P.P.S Check out my F.ree podcast. Hear me give
mini seminars designed to teach you information
you can’t learn anywhere else.
http://bipolarcentral.libsyn.com

  1. I don’t know about giving somebody with bipolar disorder a diagnosis of borderline personality too. Sounds a little redundant….just my opinion.

  2. From my understanding and experience , a dual-diagnosis for mental health sufferers, is quite common. All my health/mental health care supporters have suggested not getting wrapped up in labels and focus on first acceptance, then on solutions and management. Personally I appreciate your wordiness, without it there would be silence.

  3. Hi Dave:

    Excellent points made today, thanks for that. I agree that often multiple diagnosis are made, and that often it doesn’t actually matter, although sometimes it’s helpful to have a diagnosis as a starting point when you’re all at sea. Bipolar disorder seems to affect each person in an individual way anyway.

    I happen to be a writer, and I wanted to let you know: while professionally I may itch to get my hands on your emails before you send them to do some editing, I still read them, and I usually find the point to be of great interest.

    Not that you need it, but here’s one technique a lot of writers use to begin the editing process. Write, then make another file of your text in your word processing program. Read what you wrote and figure out what the actual point of the entire thing is. Highlight and delete ALL of the text before the point. Read the newly edited file and, going back to the original file, paste back in only the bits without which your point no longer makes logical sense. Voila. I bet it’s shorter.

    Also, this might help as well: remember how you posted not too long ago about not wasting the care team’s time, and how you have to get right to the point with specific questions? Write the same way. That is all that editing is doing: making sure you’re getting to the point as quickly and efficiently as possible.

    I always know that eventually you’ll get to the point, so I usually scan til I find it. So what you’re doing works, it just takes longer for your reader. 🙂

    Thanks again. Made any pasta recently?

  4. I’ve always thoght as you describe her, you mom sounds a lot more borderline than she does bipolar.

    But of course, most seriously mentally ill people have multiple diagnoses.

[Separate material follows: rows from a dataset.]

(* ===== verification/Serializer.v ===== *)
(** The typed reader and writer over a buffer
    (src/xio/raft/buffer_serializer.{h,cc}): a position of its own, an
    endianness, and one pair of operations per integer width. *)
From S2P Require Import Prelude Buffer.

Inductive endianness := LITTLE | BIG.

#[global] Instance endianness_eq_dec : EqDecision endianness.
Proof. solve_decision. Defined.

Record serializer := mk_serializer {
  endian_ : endianness;
  buf_ : buffer;
  pos_ : Z
}.

#[global] Instance eta_serializer : Eta serializer :=
  fun s => mk_serializer (endian_ s) (buf_ s) (pos_ s).

Definition buffer_serializer (e : endianness) (b : buffer) : serializer :=
  mk_serializer e b 0.

(** * Byte order macros *)

(** [put16l] ... [put64b]: the bytes at ascending addresses. *)
Definition put_order (e : endianness) (n : nat) (v : Z) : list Z :=
  match e with LITTLE => le_bytes n v | BIG => rev (le_bytes n v) end.

(** [tmp = hi; tmp <<= 8; tmp |= next; ...] in an unsigned type of [n] bytes,
    from the most significant byte on. *)
Definition shift_in (n : nat) (bs : list Z) : Z :=
  fold_left (fun tmp b => Z.lor (Z.shiftl tmp 8 mod 2 ^ (8 * Z.of_nat n)) b) bs 0.

Definition get_order (e : endianness) (n : nat) (bs : list Z) : Z :=
  match e with LITTLE => shift_in n (rev bs) | BIG => shift_in n bs end.

(** * Positions *)

Definition ssize (s : serializer) : Z := size (buf_ s).

Definition set_spos (new_pos : Z) : M serializer unit := fun s =>
  if size (buf_ s) <? new_pos then (Throw Overflow_error, s)
  else (Ok tt, s <| pos_ := new_pos |>).

Definition is_valid (len : Z) (s : serializer) : bool :=
  negb (size (buf_ s) <? u64 (pos_ s + len)).

Definition chk_length (n : Z) : M serializer unit :=
  s <- gets id ;; guard (is_valid n s) Overflow_error.

(** An access to the memory of the buffer at [data_begin() + pos_]. *)
Definition on_buf {A} (m : M buffer A) : M serializer A := fun s =>
  let '(r, b) := m (buf_ s) in (r, s <| buf_ := b |>).

(** * Writers *)

Definition put_uint (n : nat) (v : Z) : M serializer unit :=
  chk_length (Z.of_nat n) ;;
  s <- gets id ;;
  on_buf (store (pos_ s) (put_order (endian_ s) n v)) ;;
  set_spos (u64 (pos_ s + Z.of_nat n)).

Definition put_u8 (v : Z) : M serializer unit := put_uint 1 v.

Definition put_u16 (v : Z) : M serializer unit := put_uint 2 v.

Definition put_u32 (v : Z) : M serializer unit := put_uint 4 v.

Definition put_u64 (v : Z) : M serializer unit := put_uint 8 v.

Definition put_i8 (v : Z) : M serializer unit := put_uint 1 v.

Definition put_i16 (v : Z) : M serializer unit := put_uint 2 v.

Definition put_i32 (v : Z) : M serializer unit := put_uint 4 v.

Definition put_i64 (v : Z) : M serializer unit := put_uint 8 v.

Definition sput_raw (raw : list Z) : M serializer unit :=
  chk_length (zlen raw) ;;
  s <- gets id ;;
  on_buf (store (pos_ s) raw) ;;
  set_spos (u64 (pos_ s + zlen raw)).

Definition put_buffer (b : buffer) : M serializer unit := sput_raw (remaining b).

Definition sput_bytes (raw : list Z) : M serializer unit :=
  chk_length (zlen raw + 4) ;;
  put_u32 (zlen raw) ;;
  sput_raw raw.

Definition sput_str (str : list Z) : M serializer unit := sput_bytes str.

(** The characters are copied one by one until the room is used up; the
    position moves only when the terminator fits. *)
Definition put_cstr (str : list Z) : M serializer unit :=
  s <- gets id ;;
  (let c := cstr_prefix str in
   let room := size (buf_ s) - pos_ s in
   if zlen c <? room
   then on_buf (store (pos_ s) (c ++ [0])) ;; set_spos (pos_ s + zlen c + 1)
   else on_buf (store (pos_ s) (ztake room c)) ;; throw Overflow_error).

(** * Readers *)

Definition get_uint (n : nat) : M serializer Z :=
  chk_length (Z.of_nat n) ;;
  s <- gets id ;;
  d <- on_buf (load (pos_ s) (Z.of_nat n)) ;;
  set_spos (u64 (pos_ s + Z.of_nat n)) ;;
  ret (get_order (endian_ s) n d).

Definition get_u8 : M serializer Z := get_uint 1.

Definition get_u16 : M serializer Z := get_uint 2.

Definition get_u32 : M serializer Z := get_uint 4.

Definition get_u64 : M serializer Z := get_uint 8.

Definition get_i8 : M serializer Z := v <- get_uint 1 ;; ret (s8 v).

Definition get_i16 : M serializer Z := v <- get_uint 2 ;; ret (s16 v).

Definition get_i32 : M serializer Z := v <- get_uint 4 ;; ret (s32 v).

Definition get_i64 : M serializer Z := v <- get_uint 8 ;; ret (s64 v).

(** The pointer is taken before the position is checked; what the caller then
    reads through it is the result here. *)
Definition sget_raw (len : Z) : M serializer (list Z) :=
  s <- gets id ;;
  set_spos (u64 (pos_ s + len)) ;;
  on_buf (load (pos_ s) len).

Definition get_buffer (dst : buffer) : M serializer buffer :=
  d <- sget_raw (u64 (size dst - pos dst)) ;;
  (lift (fst (store (pos dst) d dst)) ;;
   ret (snd (store (pos dst) d dst))).

Definition sget_bytes : M serializer (list Z) :=
  len <- get_u32 ;;
  s <- gets id ;;
  guard (is_valid len s) Overflow_error ;;
  sget_raw len.

Definition sget_str : M serializer (list Z) := sget_bytes.

(** [strlen] runs outside the block when it holds no terminator. *)
Definition get_cstr : M serializer (list Z) :=
  s <- gets id ;;
  (let rest := zdrop (pos_ s) (bytes (buf_ s)) in
   let c := cstr_prefix rest in
   if zlen c =? zlen rest then throw Undefined
   else set_spos (pos_ s + zlen c + 1) ;; ret c).

(** * Byte order *)

Lemma put_order_len e n v : zlen (put_order e n v) = Z.of_nat n.
Proof.
  destruct e; cbn; [apply zlen_le_bytes|].
  unfold zlen. rewrite length_rev. apply (zlen_le_bytes n v).
Qed.

#[export] Hint Rewrite put_order_len : zlen.

Lemma le_val_bound bs :
  Forall byte_ok bs -> 0 <= le_val bs < 2 ^ (8 * zlen bs).
Proof.
  induction 1 as [|b bs Hb Hbs IH]; cbn [le_val]; [done|].
  rewrite zlen_cons. replace (8 * (1 + zlen bs)) with (8 + 8 * zlen bs) by lia.
  zlen_facts. rewrite Z.pow_add_r by lia. unfold byte_ok in Hb.
  change (2 ^ 8) with 256. lia.
Qed.

Lemma lor_low_byte t b : 0 <= t -> byte_ok b -> Z.lor (Z.shiftl t 8) b = 256 * t + b.
Proof.
  intros Ht Hb.
  assert (Z.land (Z.shiftl t 8) b = 0) as L.
  { apply Z.bits_inj_0. intros i. rewrite Z.land_spec.
    destruct (Z.lt_ge_cases i 8).
    - by rewrite Z.shiftl_spec_low by lia.
    - replace (Z.testbit b i) with false; [apply andb_false_r|].
      symmetry. unfold byte_ok in Hb. destruct (Z.eq_dec b 0) as [->|];
        [apply Z.bits_0|].
      apply Z.bits_above_log2; [lia|].
      apply Z.log2_lt_pow2; [lia|]. apply Z.lt_le_trans with (2 ^ 8); [lia|].
      apply Z.pow_le_mono_r; lia. }
  rewrite <- Z.lxor_lor by done. rewrite <- Z.add_nocarry_lxor by done.
  rewrite Z.shiftl_mul_pow2 by lia. lia.
Qed.

Lemma shift_in_le n bs :
  Forall byte_ok bs -> zlen bs <= Z.of_nat n -> shift_in n (rev bs) = le_val bs.
Proof.
  unfold shift_in. intros H. induction H as [|b bs Hb Hbs IH]; intros L; [done|].
  rewrite zlen_cons in L. zlen_facts. cbn [rev le_val].
  rewrite fold_left_app, IH by lia. cbn [fold_left].
  pose proof (le_val_bound bs Hbs) as [? B].
  rewrite Z.mod_small.
  - rewrite lor_low_byte by done. lia.
  - rewrite Z.shiftl_mul_pow2 by lia. split; [lia|].
    apply Z.lt_le_trans with (2 ^ (8 * zlen bs) * 2 ^ 8); [lia|].
    rewrite <- Z.pow_add_r by lia. apply Z.pow_le_mono_r; lia.
Qed.

Lemma get_put_order e n v :
  get_order e n (put_order e n v) = v mod 2 ^ (8 * Z.of_nat n).
Proof.
  rewrite <- le_val_bytes. destruct e; cbn; apply shift_in_le;
    by (apply le_bytes_ok || rewrite zlen_le_bytes).
Qed.

(** * Reading and writing on the abstract view *)

Definition mkser (e : endianness) (l : list Z) (q p : Z) : serializer :=
  mk_serializer e (mkbuf l p) q.

Lemma mkser_pos e l q p : pos_ (mkser e l q p) = q.
Proof. done. Qed.

(** The serializer position of the view is inside the block, as is the
    position of the buffer, which the serializer never moves. *)
Definition swrites (e : endianness) (m : M serializer unit) (bs : list Z) : Prop :=
  forall pre old post p,
    zlen old = zlen bs -> in_block (pre ++ old ++ post) p ->
    m (mkser e (pre ++ old ++ post) (zlen pre) p)
    = (Ok tt, mkser e (pre ++ bs ++ post) (zlen pre + zlen bs) p).

Definition sreads {A} (e : endianness) (m : M serializer A) (bs : list Z) (a : A) : Prop :=
  forall pre post p,
    in_block (pre ++ bs ++ post) p ->
    m (mkser e (pre ++ bs ++ post) (zlen pre) p)
    = (Ok a, mkser e (pre ++ bs ++ post) (zlen pre + zlen bs) p).

Section Views.
Context (e : endianness) (l : list Z) (q p : Z).
Hypothesis (Hb : in_block l p).
Hypothesis (Hq : 0 <= q <= zlen l).

Lemma mkser_valid n :
  0 <= n < 2 ^ 63 -> is_valid n (mkser e l q p) = (q + n <=? zlen l).
Proof.
  intros. unfold is_valid. cbn [buf_ pos_ mkser]. rewrite mkbuf_size by done.
  destruct Hb. rewrite u64_small by (unfold_width; lia).
  destruct (zlen l <? q + n) eqn:E; bool_to_prop; cbn; symmetry;
    [by apply leb_false|by apply leb_true].
Qed.

Lemma mkser_set_spos q' :
  0 <= q' <= zlen l -> set_spos q' (mkser e l q p) = (Ok tt, mkser e l q' p).
Proof.
  intros. unfold set_spos. cbn [buf_ mkser]. rewrite mkbuf_size by done.
  by decide_cmp.
Qed.

Lemma mkser_chk_ok n :
  0 <= n -> q + n <= zlen l -> chk_length n (mkser e l q p) = (Ok tt, mkser e l q p).
Proof.
  intros. destruct Hb. unfold chk_length, bind, gets, guard, id.
  rewrite mkser_valid by lia. by decide_cmp.
Qed.

Lemma mkser_chk_fail n :
  0 <= n < 2 ^ 63 -> zlen l < q + n ->
  chk_length n (mkser e l q p) = (Throw Overflow_error, mkser e l q p).
Proof.
  intros. unfold chk_length, bind, gets, guard, id.
  rewrite mkser_valid by lia. by decide_cmp.
Qed.

Lemma mkser_store bs :
  q + zlen bs <= zlen l ->
  on_buf (store q bs) (mkser e l q p)
  = (Ok tt, mkser e (ztake q l ++ bs ++ zdrop (q + zlen bs) l) q p).
Proof. intros. unfold on_buf. cbn [buf_ mkser]. by rewrite mkbuf_store by lia. Qed.

Lemma mkser_load n :
  q + n <= zlen l ->
  on_buf (load q n) (mkser e l q p) = (Ok (ztake n (zdrop q l)), mkser e l q p).
Proof. intros. unfold on_buf. cbn [buf_ mkser]. by rewrite mkbuf_load by lia. Qed.

End Views.

(** The common shape of the writers: check, write at the position, move. *)
Lemma swrites_gen e (f : endianness -> list Z) n :
  zlen (f e) = n ->
  swrites e (chk_length n ;; s <- gets id ;;
             on_buf (store (pos_ s) (f (endian_ s))) ;;
             set_spos (u64 (pos_ s + n))) (f e).
Proof.
  intros <- pre old post p E Hb. unfold bind at 1.
  assert (zlen (pre ++ old ++ post) = zlen pre + zlen old + zlen post) as L by zlen_lia.
  zlen_facts. rewrite mkser_chk_ok by (done || lia).
  unfold bind, gets, id. cbn [pos_ endian_ mkser].
  change (mk_serializer e (mkbuf (pre ++ old ++ post) p) (zlen pre))
    with (mkser e (pre ++ old ++ post) (zlen pre) p).
  rewrite mkser_store by lia. destruct Hb.
  rewrite u64_small by (unfold_width; lia).
  rewrite ztake_app, <- E.
  replace (zlen pre + zlen old) with (zlen (pre ++ old)) by zlen_lia.
  rewrite (app_assoc pre old post), zdrop_app.
  rewrite mkser_set_spos; [done|split|]; zlen_lia.
Qed.

Lemma swrites_uint e n v : swrites e (put_uint n v) (put_order e n v).
Proof. apply (swrites_gen e (fun e => put_order e n v)). by rewrite put_order_len. Qed.

Lemma swrites_raw e bs : swrites e (sput_raw bs) bs.
Proof. by apply (swrites_gen e (fun _ => bs)). Qed.

Lemma sreads_gen {A} e (f : endianness -> list Z -> A) bs n :
  zlen bs = n ->
  sreads e (chk_length n ;; s <- gets id ;;
            d <- on_buf (load (pos_ s) n) ;;
            set_spos (u64 (pos_ s + n)) ;;
            ret (f (endian_ s) d)) bs (f e bs).
Proof.
  intros <- pre post p Hb. unfold bind at 1.
  assert (zlen (pre ++ bs ++ post) = zlen pre + zlen bs + zlen post) as L by zlen_lia.
  zlen_facts. rewrite mkser_chk_ok by (done || lia).
  unfold bind, gets, id. cbn [pos_ endian_ mkser].
  change (mk_serializer e (mkbuf (pre ++ bs ++ post) p) (zlen pre))
    with (mkser e (pre ++ bs ++ post) (zlen pre) p).
  rewrite mkser_load by lia. pose proof Hb as [? ?].
  rewrite u64_small by (unfold_width; lia).
  rewrite mkser_set_spos by (done || lia). by rewrite zdrop_app, ztake_app.
Qed.

Lemma sreads_uint e n v :
  0 <= v < 2 ^ (8 * Z.of_nat n) -> sreads e (get_uint n) (put_order e n v) v.
Proof.
  intros H. rewrite <- (Z.mod_small _ _ H) at 2. rewrite <- (get_put_order e n v).
  apply (sreads_gen e (fun e => get_order e n)). apply put_order_len.
Qed.

Lemma swrites_bind e m k bs cs :
  swrites e m bs -> swrites e k cs -> swrites e (m ;; k) (bs ++ cs).
Proof.
  intros Hm Hk pre old post p E L.
  destruct (zsplit (zlen bs) old) as (o1 & o2 & -> & E1); [zlen_lia|].
  unfold bind. rewrite <- app_assoc in *.
  rewrite Hm by done.
  replace (zlen pre + zlen bs) with (zlen (pre ++ bs)) by zlen_lia.
  rewrite app_assoc, Hk; [|zlen_lia|destruct L; split; zlen_lia].
  rewrite <- !app_assoc. do 2 f_equal. zlen_lia.
Qed.

Lemma sreads_bind {A B} e (m : M serializer A) (k : A -> M serializer B) bs cs a b :
  sreads e m bs a -> sreads e (k a) cs b -> sreads e (bind m k) (bs ++ cs) b.
Proof.
  intros Hm Hk pre post p L. unfold bind.
  rewrite <- app_assoc in *. rewrite Hm by done.
  replace (zlen pre + zlen bs) with (zlen (pre ++ bs)) by zlen_lia.
  rewrite app_assoc in *. rewrite Hk by done. do 2 f_equal. zlen_lia.
Qed.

  5. David, I have learned so much from your e-mails. Yes there are times when they are way long but if I can learn from them I don’t care – I can take the few minutes it takes to read them to help my husband and my son.
    Todays entry was interesting for me – I find it possible that my husband at least may be under both but I don’t want him to get messed up with another lable he can use to say that he will never be able to function.
    Thank you for all you do for those of us out here trying to support our family with bipolar. There are days where your site is the only place I can find to turn to.

  6. Hello David, thanks for your time and efforts. I appreciate reading about bi-polar disorder. Although my daughter is healthy, her father is bi-polar. I will continue to share the information with her. Take care, and God bless.

  7. I am a person that has been living with Bipolar for many years. I have been on a lot of medication that “help” but there seems to be no escape! I have a lot of problems and seems people do not care to try to understand me! There needs to be more tools out there to help.
    I have no self-esteem
    No friends
    My mind never stops
    Hell like depression

    Is there a light of hope or am i lost in a sea of nothingness?
    and I can go on.

  8. Dear Dave,
    I want to Thank You for the wonderful job that you are doing to help the care-giver and the people with bi-polar. My son has had bi-polar since he was 17 and is now 44. It is very difficult for a care-giver to do the right things. My husband, my son’s step-father, didn’t really understand what bi-polar was all about, but we
    have been going to a support group for the care-givers and the people with bi-polar, now he is learning more about the problems. You really do a good job about telling about this disorder. Also many people with bi-polar have other mental disorders. This is not unusual. Keep up the good work and
    may God Bless You and your family.